You know the one that says, "Do as I say, not as I do"? So applicable almost everywhere with everyone. And mostly from everyone. And why it's interesting listening to the life stories of post-transistion women, especially those long transistioned and living as women, invisible as the rest of us. And why, you ask?
Because they will all advise transwomen comtemplating let alone beginning their transistion with one phrase, "Don't!" Simply don't transistion. They will argue that a transistion is the worst thing you can do and go through and then have to live with and as. You see, as a transperson, and especially a transwomen, you become visible, not lost in the crowd of your birth sex and gender.
You become different and obvious. You're, in a sense, as a person you become mutt, someone accommodates but never have to accept as real, and certainly not one of them, men or women. They will tell you think again, and again, and don't transistion. Stay as you are and accept yourself.
But when you ask them if they could have stayed, to a woman, they'll tell you they couldn't. They had to transistion. It was their only choice in life and with life. They did it and survived. But then they'll say don't do it. Not even know if you're no different than them about yourself.
I've heard this over and over from them about transwomen just starting. So hypocritical. Harsh? Yes, but honest too. They don't see they're the old adage which everyone knows is only said to lie. It's not about the positives you'll know and feel, it's always about the negatives, the pain, the hurt, the anger, the abuse, even the violence, and more so the discrimination.
Yet they did it for their own sanity and being. And they advise everyone else not to, like the others have choices like they didn't or did and chose then. I'm doubting or questioning the wisdom there for many people. A transistion isn't fun and isn't always successful. In fact quite the opposite.
Most women who transistion end in being worse off than when they started, only now as women. What's not said in the life stories are the failures, not just with that person, but the many who haven't written. Not all the don't write life stories are failures, many are successes. But far more are failures.

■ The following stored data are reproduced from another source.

(** Where [find_t1_series] passes over a '.dcm' file that is not DICOM,
    [load_dicom_series] does not.  When some '.dcm' entry of the listing
    is not a file that parses and carries one InstanceNumber, the sort of
    line 37 raises at the first such entry in listing order: the
    exception of [dcmread] for a file it cannot read (InvalidDicomError
    when the file is not DICOM), IsADirectoryError for a directory, AttributeError for a data set without InstanceNumber,
    TypeError for an InstanceNumber that is empty or has several values.
    The load raises that exception before any volume is built, and
    [create_mri_visualization] logs it and raises it again. *)
Theorem load_dicom_series_unreadable_file
    (path : string) (d : directory) (l : log) :
  (exists f, In f (listed_dicom_files d) /\ ~ readable f) ->
  exists pre f post e,
    listed_dicom_files d = pre ++ f :: post /\
    Forall readable pre /\
    ~ readable f /\
    key_failure (snd f) e /\
    sorted_dicom_files d = Raise e /\
    load_dicom_series path d l =
      (Raise e, l ++ [INFO (Loading_DICOM_series_from path)]) /\
    create_mri_visualization path d l =
      (Raise e, l ++ [INFO (Loading_DICOM_series_from path);
                      ERROR (Failed_to_create_visualization e)]).
Proof.
  intros H. destruct (first_unreadable _ H) as (pre & f & post & e & E & Hpre & Hf & He).
  exists pre, f, post, e.
  assert (Hsort : sorted_dicom_files d = Raise e).
  { unfold sorted_dicom_files, list_sort. cbv zeta. rewrite E.
    rewrite (sort_keys_first_failure instance_key pre f post e);
      [reflexivity | | now apply instance_key_failure].
    eapply Forall_impl; [|exact Hpre]. apply readable_key. }
  assert (Hload : load_dicom_series path d l =
                  (Raise e, l ++ [INFO (Loading_DICOM_series_from path)])).
  { apply load_dicom_series_raises. unfold stack_dicom_series.
    now rewrite Hsort. }
  repeat split; auto. now apply create_raises.
Qed.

And that's what these women are saying. Not about themselves so much, but of those they know or saw. What they're really saying is, "Get real first.", and not "Don't!" That's not being hypocritical, just pragmatic, from experience and knowledge. That's fair to a point. But it's not fair making it universal as they do.
That's what hypocritical. Saying one size fits all. It didn't for them, or at least they survived and came through relatively ok, some even better. But they assume failure fits everyone else. As one might say today, "Not!" But then understand the odds aren't with you and are stacked against you. Understand that and you'll be ok, or at least mindful of the reality.
So maybe they're not saying "Do as I say, not as I do.", but "Don't do as I did, but find your own way."